Medgadget: When was the inception of the institute and can you share the story behind it?
Christine Winoto: QB3 has been known to be successful in fostering innovation and entrepreneurship in drugs, diagnostics and industrial biotechnology. Now, with the encouragement and support of the UCSF Department of Surgery and the Department of Bioengineering, we are addressing the opportunities to do the same in the medical device space. It is natural to have this initiative here at UCSF, where it has some of the best surgeons in the world and a leading bioengineering program. Many of Dan’s friends and former colleagues are experts in different aspects of the medical device field, have volunteered to serve as Rosenman Fellows, a vital and novel component of the institute to honor Dan and continue his legacy. The Rosenman Fellows are a group of sophisticated leaders from the medical device arena committed to give at least one day per month of their time to mentor in engineering, business creation, regulatory policy, reimbursement possibilities, and other challenges faced by new medical device entrepreneurs/companies.
The institute is named for the late Daniel Casper Rosenman, who dedicated 25 years to the field of medical devices. Dan was an innovative designer of novel medical technologies serving diverse clinical areas including cardiology, cardiac surgery, urology, general surgery, and ophthalmology. He led R&D efforts from the initial founding, to financing and through commercialization in multiple startups. Dan was inventor or co-inventor on 40 U.S. patents and co-founded BioCardia, an interventional cardiology device company. His passion was not only the rapid design of innovative products, but also bringing them to clinicians and patients within a short time period and in a way that focused on the human factors, as well as clinical utility. He was known not just as a brilliant and innovative designer and inventor, but also as a person with a strong moral compass and a genuine focus on human healing and care.

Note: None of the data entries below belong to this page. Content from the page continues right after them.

Lemma own_pin_is_a_collision_witness :
  claim_uid ∅ pinned_host "web" = Ok (10000, Collision, {[10000]} ∪ ∅) /\
  (Collision = Collision /\ 10000 <> 10007).
Proof.
  split; [vm_compute; reflexivity|].
  apply (own_pin_is_a_collision pinned_host "web" 10007 [] false [] ({[10000]} ∪ ∅) Collision 10000);
    [split; [reflexivity|done]| reflexivity | reflexivity | vm_compute; reflexivity].
Defined.

(** [remove_subid_entries] drops exactly the user's lines: the lines left
    are the others, in order, the rewritten file ends its last line, and a file
    without an entry is not touched; nothing of the user is left to remove. *)
Theorem remove_subid_entries_spec username t :
  let '(t', changed) := remove_subid_entries username (Some t) in
  exists u, t' = Some u /\
    splitlines u = filter (fun l => owns_line username l = false) (splitlines t) /\
    (changed = false -> u = t) /\ (changed = true -> lines_ended u) /\
    (changed = subid_file_has_entry username (Some t)) /\
    subid_file_has_entry username (Some u) = false.
Proof.
  cbn [remove_subid_entries]. set (kept := filter _ _).
  assert (Hk : Forall (fun l => no_break l = true) kept).
  { apply Forall_forall. intros l [_ Hl]%list_elem_of_filter.
    by eapply Forall_forall in Hl; [|apply splitlines_no_break]. }
  assert (Hnone : existsb (owns_line username) kept = false).
  { apply not_true_iff_false. intros (l & [Hl _]%list_elem_of_In%list_elem_of_filter & H)%existsb_exists.
    congruence. }
  assert (Hlen : length kept = length (splitlines t) -> kept = splitlines t)
    by apply filter_length_id.
  case_decide as Hd; [exists (rewrite_subid_file kept) | exists t]; (split; [done|]).
  - rewrite splitlines_rewrite by done. cbn. rewrite splitlines_rewrite by done.
    repeat split; try done; [intros _; apply lines_ended_rewrite|].
    symmetry. apply not_false_iff_true. intros He. apply Hd. unfold kept.
    rewrite filter_all_id; [done|]. apply Forall_forall. intros l Hl.
    apply not_true_iff_false. intros Ho. apply not_true_iff_false in He. apply He.
    apply existsb_exists. exists l. split; [by apply list_elem_of_In | done].
  - rewrite <- (Hlen Hd) in *. cbn. rewrite <- (Hlen Hd).
    rewrite Hnone. done.
Qed.

(** Provisioning then reading back: a user with no entry in a subid file
    gets the derived range as its main entry and [read_subid_entry] finds it,
    whatever supplementary entries are required with it; every other line stays
    where it was.  A user with an entry keeps it: the main range is not written
    over an existing one. *)
Theorem provision_then_read username uid start count extra ls :
  name_ok username -> has_char ":" username = false ->
  derived_subid_range uid = Ok (start, count) ->
  Forall (fun l => no_break l = true) ls ->
  let main := subid_entry username start count in
  let t' := configure_subid_file username main (main :: extra) (Some (rewrite_subid_file ls)) in
  (Forall (fun l => owns_line username l = false) ls ->
   read_subid_entry username t' = Some (start, count) /\
   exists rest, file_lines (default EmptyString t') = ls ++ main :: rest) /\
  (Exists (fun l => owns_line username l = true) ls ->
   main ∉ missing_entries username main (main :: extra) (rewrite_subid_file ls)).
Proof.
  intros Hok Hcol (Hr & -> & ->)%derived_subid_range_Ok Hnb main t'.
  assert (Hmain : owns_line username main = true) by apply starts_with_app.
  unfold t', configure_subid_file, missing_entries. cbv zeta. cbn [from_option id].
  rewrite splitlines_rewrite by done.
  assert (Hbounds : 0 <= SUBID_BASE + (uid - UID_MIN) * SUBID_COUNT)
    by (unfold SUBID_BASE, SUBID_COUNT, UID_MIN in *; lia).
  split.
  - intros Hno.
    assert (Hex : existsb (owns_line username) ls = false).
    { apply not_true_iff_false. intros (l & Hl & Ho)%existsb_exists.
      apply list_elem_of_In in Hl. eapply Forall_forall in Hno; [|done]. congruence. }
    assert (Hnin : main ∉ ls).
    { intros Hin. eapply Forall_forall in Hno; [|done]. congruence. }
    rewrite Hex. rewrite filter_cons, decide_True by (split; [by intros [_ ?]|done]).
    set (more := filter _ extra). cbn [append_subid_entries].
    assert (Hj : exists v, join EmptyString (map (fun e => e +:+ chr LF) (main :: more))
                           = (main +:+ chr LF) +:+ v).
    { destruct more as [|m more]; [exists EmptyString; cbn [map join]; by rewrite app_nil_r_str|].
      by exists (join EmptyString (map (fun e => e +:+ chr LF) (m :: more))). }
    destruct Hj as [v Hj]. rewrite Hj. cbn [from_option id].
    assert (Hlf : has_char LF main = false).
    { apply has_lf_no_break, no_space_no_break. unfold main, subid_entry, entry_prefix.
      rewrite !no_space_app. destruct Hok as [-> _].
      unfold no_space at 2 3. rewrite !no_space_str_Z by (done || lia). done. }
    assert (Hlines : file_lines (rewrite_subid_file ls +:+ (main +:+ chr LF) +:+ v)
                     = ls ++ main :: file_lines v).
    { rewrite file_lines_rewrite by done. rewrite file_lines_app, file_lines_one; [done|done|].
      right. clear. induction main as [|c s IH]; [done|]. cbn in *. by destruct s. }
    rewrite Hlines. split; [|eauto]. cbn. rewrite Hlines.
    rewrite read_subid_scan_skip by done. by apply read_subid_scan_main.
  - intros Hex [[Hn _] _]%list_elem_of_filter. apply Hn. split; [done|].
    apply existsb_exists. apply Exists_exists in Hex as (l & Hl & Ho).
    exists l. split; [by apply list_elem_of_In | done].
Qed.

Lemma provision_then_read_witness :
  let main := subid_entry "_wl-web" 600100000 65536 in
  let t' := configure_subid_file "_wl-web" main [main; "_wl-web:39:1"]
              (Some (rewrite_subid_file ["alice:524288:65536"])) in
  read_subid_entry "_wl-web" t' = Some (600100000, 65536) /\
  exists rest, file_lines (default EmptyString t') = ["alice:524288:65536"] ++ main :: rest.
Proof.
  apply (provision_then_read "_wl-web" 10000 600100000 65536 ["_wl-web:39:1"] ["alice:524288:65536"]);
    [split; done | reflexivity | reflexivity | repeat constructor | repeat constructor].
Defined.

Medgadget: Who comprises the management team and what is their specific roles in the development of the institute?
Christine Winoto: The model is that concepts will be developed by surgeons/clinicians from the Department of Surgery and other department in UCSF. Engineers will come from BTS, coordinated by UCSF professors Shuvo Roy and Tejal Desai. Entrepreneurship support will come from QB3 (we’re looking at converting our original incubator at UCSF, the “QB3 Garage,” to an all-medical-device startup lab). Advice at all stages will be provided by the Rosenman Fellows. Operations will be managed under QB3 at this time.

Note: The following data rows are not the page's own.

(* ===== verification/Toml.v ===== *)
(** * Parsed TOML values

    What [tomllib.load] gives the code: strings, integers, booleans, arrays and
    tables (insertion-ordered, one entry per key), and the other scalars (floats,
    dates), of which the code only uses the type's name, the text and the truth
    value.  The operations are those of the Python objects: each raises what
    Python raises on a value of the wrong type. *)
From S2P Require Import Prelude PyStr.
Local Open Scope Z_scope.

Inductive tv :=
  | TStr (s : string)
  | TInt (n : Z)
  | TBool (b : bool)
  | TOther (tyname text repr : string) (truthy : bool)
  | TArr (l : list tv)
  | TTab (t : list (string * tv)).

Definition table := list (string * tv).

Fixpoint assoc {A} (k : string) (l : list (string * A)) : option A :=
  match l with
  | [] => None
  | (k', v) :: l => if decide (k' = k) then Some v else assoc k l
  end.

(** [key in table]. *)
Definition has_key {A} (k : string) (l : list (string * A)) : bool :=
  match assoc k l with Some _ => true | None => false end.

(** [table[key] = v]: in place, or at the end. *)
Fixpoint assoc_set {A} (k : string) (v : A) (l : list (string * A)) : list (string * A) :=
  match l with
  | [] => [(k, v)]
  | (k', v') :: l => if decide (k' = k) then (k', v) :: l else (k', v') :: assoc_set k v l
  end.

Definition assoc_del {A} (k : string) (l : list (string * A)) : list (string * A) :=
  filter (fun p => fst p <> k) l.

(** [isinstance(v, str)] and so on; [bool] is a subclass of [int]. *)
Definition as_str (v : tv) : option string := match v with TStr s => Some s | _ => None end.
Definition as_arr (v : tv) : option (list tv) := match v with TArr l => Some l | _ => None end.
Definition as_tab (v : tv) : option table := match v with TTab t => Some t | _ => None end.
Definition is_str (v : tv) : bool := match v with TStr _ => true | _ => false end.
Definition is_bool (v : tv) : bool := match v with TBool _ => true | _ => false end.
Definition as_int (v : tv) : option Z :=
  match v with TInt n => Some n | TBool b => Some (Z.b2z b) | _ => None end.

Definition truthy (v : tv) : bool :=
  match v with
  | TStr s => negb (String.eqb s "")
  | TInt n => negb (n =? 0)
  | TBool b => b
  | TOther _ _ _ b => b
  | TArr l => match l with [] => false | _ => true end
  | TTab t => match t with [] => false | _ => true end
  end.

Definition type_name (v : tv) : string :=
  match v with
  | TStr _ => "str" | TInt _ => "int" | TBool _ => "bool" | TOther n _ _ _ => n
  | TArr _ => "list" | TTab _ => "dict"
  end.

(** ** [repr] and [str] *)

Definition hexd (n : Z) : ascii := ascii_of_N (Z.to_N (if n <? 10 then 48 + n else 87 + n)).

Definition is_printable (c : ascii) : bool :=
  in_range 32 126 c || (in_range 161 255 c && negb (code c =? 173)).

Definition repr_char (q c : ascii) : string :=
  if Ascii.eqb c q || Ascii.eqb c "092" then String "092" (chr c)
  else if Ascii.eqb c LF then "\n" else if Ascii.eqb c CR then "\r"
  else if Ascii.eqb c "009" then "\t"
  else if is_printable c then chr c
  else String "092" (String "x" (String (hexd (code c / 16)) (chr (hexd (code c mod 16))))).

(** Single quotes, unless the string has one and no double quote. *)
Definition repr_str (s : string) : string :=
  let q := if has_char "'" s && negb (has_char DQUOTE s) then DQUOTE else "'"%char in
  chr q +:+ map_chars (repr_char q) s +:+ chr q.

Fixpoint py_repr (v : tv) : string :=
  match v with
  | TStr s => repr_str s
  | TInt n => str_Z n
  | TBool b => if b then "True" else "False"
  | TOther _ _ r _ => r
  | TArr l => "[" +:+ join ", " (map py_repr l) +:+ "]"
  | TTab t => "{" +:+ join ", " (map (fun '(k, v) => repr_str k +:+ ": " +:+ py_repr v) t) +:+ "}"
  end.

(** [str(v)]. *)
Definition py_str (v : tv) : string :=
  match v with
  | TStr s => s
  | TOther _ s _ _ => s
  | _ => py_repr v
  end.

(** ** Access *)

(** [v.get(k)]: [None] for a missing key. *)
Definition get (v : tv) (k : string) : res (option tv) :=
  match v with TTab t => Ok (assoc k t) | _ => Raise AttributeError end.

(** [bool(t.get(k))]. *)
Definition truthy_at (t : table) (k : string) : bool :=
  match assoc k t with Some v => truthy v | None => false end.

(** [v.get(k, d)]. *)
Definition get_or (v : tv) (k : string) (d : tv) : res tv :=
  match v with
  | TTab t => Ok (match assoc k t with Some x => x | None => d end)
  | _ => Raise AttributeError
  end.

(** [v.items()]. *)
Definition items (v : tv) : res table :=
  match v with TTab t => Ok t | _ => Raise AttributeError end.

(** [for x in v]. *)
Definition iter (v : tv) : res (list tv) :=
  match v with
  | TArr l => Ok l
  | TTab t => Ok (map (fun p => TStr (fst p)) t)
  | TStr s => Ok (map (fun c => TStr (chr c)) (String.list_ascii_of_string s))
  | _ => Raise TypeError
  end.

(** [k in v]. *)
Definition contains_key (k : string) (v : tv) : res bool :=
  match v with
  | TTab t => Ok (has_key k t)
  | TArr l => Ok (existsb (fun x => match x with TStr s => String.eqb s k | _ => false end) l)
  | TStr s => Ok (contains k s)
  | _ => Raise TypeError
  end.

(** [v[k]] with a string index. *)
Definition index (v : tv) (k : string) : res tv :=
  match v with
  | TTab t => match assoc k t with Some x => Ok x | None => Raise KeyError end
  | _ => Raise TypeError
  end.

(** A value that can be a set's element. *)
Definition hashable (v : tv) : bool :=
  match v with TArr _ | TTab _ => false | _ => true end.

(** ** Lemmas *)

Lemma assoc_In {A} k (v : A) l : assoc k l = Some v -> (k, v) ∈ l.
Proof.
  induction l as [|[k' v'] l IH]; cbn; [done|]. case_decide as Hk.
  - subst. intros [= ->]. apply list_elem_of_here.
  - intros H. apply list_elem_of_further. auto.
Qed.

Lemma assoc_set_same {A} k (v : A) l : assoc k (assoc_set k v l) = Some v.
Proof.
  induction l as [|[k' v'] l IH]; cbn; [by rewrite decide_True|].
  case_decide as Hk; cbn; [by rewrite decide_True|by rewrite decide_False].
Qed.

Lemma assoc_set_other {A} k k' (v : A) l : k <> k' -> assoc k' (assoc_set k v l) = assoc k' l.
Proof.
  intros Hne. induction l as [|[j v'] l IH]; cbn; [by rewrite decide_False|].
  case_decide as Hk; cbn; [subst; by rewrite !decide_False|]. case_decide; [done|apply IH].
Qed.

Lemma assoc_del_same {A} k (l : list (string * A)) : assoc k (assoc_del k l) = None.
Proof.
  unfold assoc_del. induction l as [|[j v'] l IH]; [done|]. rewrite filter_cons.
  case_decide as Hk; [cbn in *; by rewrite decide_False|done].
Qed.

Lemma assoc_del_other {A} k k' (l : list (string * A)) : k <> k' -> assoc k' (assoc_del k l) = assoc k' l.
Proof.
  intros Hne. unfold assoc_del. induction l as [|[j v'] l IH]; [done|]. rewrite filter_cons.
  case_decide as Hk; cbn in *; [by rewrite IH|]. rewrite IH, decide_False; [done|].
  intros ->. congruence.
Qed.

#[export] Hint Resolve assoc_In : pystr.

Medgadget: What programs will the Institute focus on initially? What will be the basis for selection?
Christine Winoto: We don’t discriminate within the medical device field. Proposals will receive support depending on how viable the concepts are from the engineering, regulatory, and market standpoints. The go/no go decision will be made by our advisory committee—largely formed by Rosenman Fellows.
Medgadget: How is the institute currently being funded?

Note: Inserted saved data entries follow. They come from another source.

(** ** The inspector's documents *)

Definition POLICY_METHODS : list string :=
  ["ACL"; "BASELINE-CONTROL"; "BIND"; "CHECKIN"; "CHECKOUT"; "COPY"; "DELETE";
   "GET"; "HEAD"; "LABEL"; "LINK"; "LOCK"; "MERGE"; "MKACTIVITY";
   "MKCALENDAR"; "MKCOL"; "MKREDIRECTREF"; "MKWORKSPACE"; "MOVE"; "OPTIONS";
   "ORDERPATCH"; "PATCH"; "POST"; "PROPFIND"; "PROPPATCH"; "PUT"; "REBIND";
   "REPORT"; "SEARCH"; "TRACE"; "UNBIND"; "UNCHECKOUT"; "UNLINK"; "UNLOCK";
   "UPDATE"; "UPDATEREDIRECTREF"; "VERSION-CONTROL"].
Definition POLICY_METHODS_REFUSED : list string := ["CONNECT"; "PRI"].

Definition vm_policy_entries (net : table) : list policy_entry := parse_policy_entries net.

Definition host_reason_hosts (net : table) (key : string) : list string :=
  omap (fun e => match e with
                 | TTab t => match assoc "host" t with
                             | Some (TStr h) => if nonblank h then Some (strip h) else None
                             | _ => None
                             end
                 | _ => None
                 end) (arr_at net key).
Definition internal_hosts (net : table) := host_reason_hosts net "internal".
Definition splice_hosts (net : table) := host_reason_hosts net "splice".

Definition vm_allowed_hosts (net : table) : list tv := arr_at net "hosts".

(** The document; [http2] is always empty.  A policy entry's credential is left
    out when it is absent. *)
Record inspect_policy := mkPolicyDoc {
  ip_tls : tv;
  ip_hosts : list tv;
  ip_internal_expected : list string;
  ip_splice : list string;
  ip_http2 : list string;
  ip_policy : list policy_entry }.

Definition vm_inspect_policy (tls_default : string) (net : table) : inspect_policy :=
  mkPolicyDoc (match assoc "tls" net with Some v => v | None => TStr tls_default end)
    (vm_allowed_hosts net) (internal_hosts net) (splice_hosts net) [] (vm_policy_entries net).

Christine Winoto: Operations of the Rosenman Institute itself are funded through the University of California. Legal support will be pro bono from law firms. Pre-commercial support for research may come from the Rogers Family Foundation of Oakland. Seed investments may come from QB3’s venture arm, Mission Bay Capital.
If you are in the Bay Area and would like to attend the launch, please stop by Byers Auditorium, Genentech Hall, UCSF Mission Bay on Wednesday, June 4, 2014 between 1:00 and 5:30pm.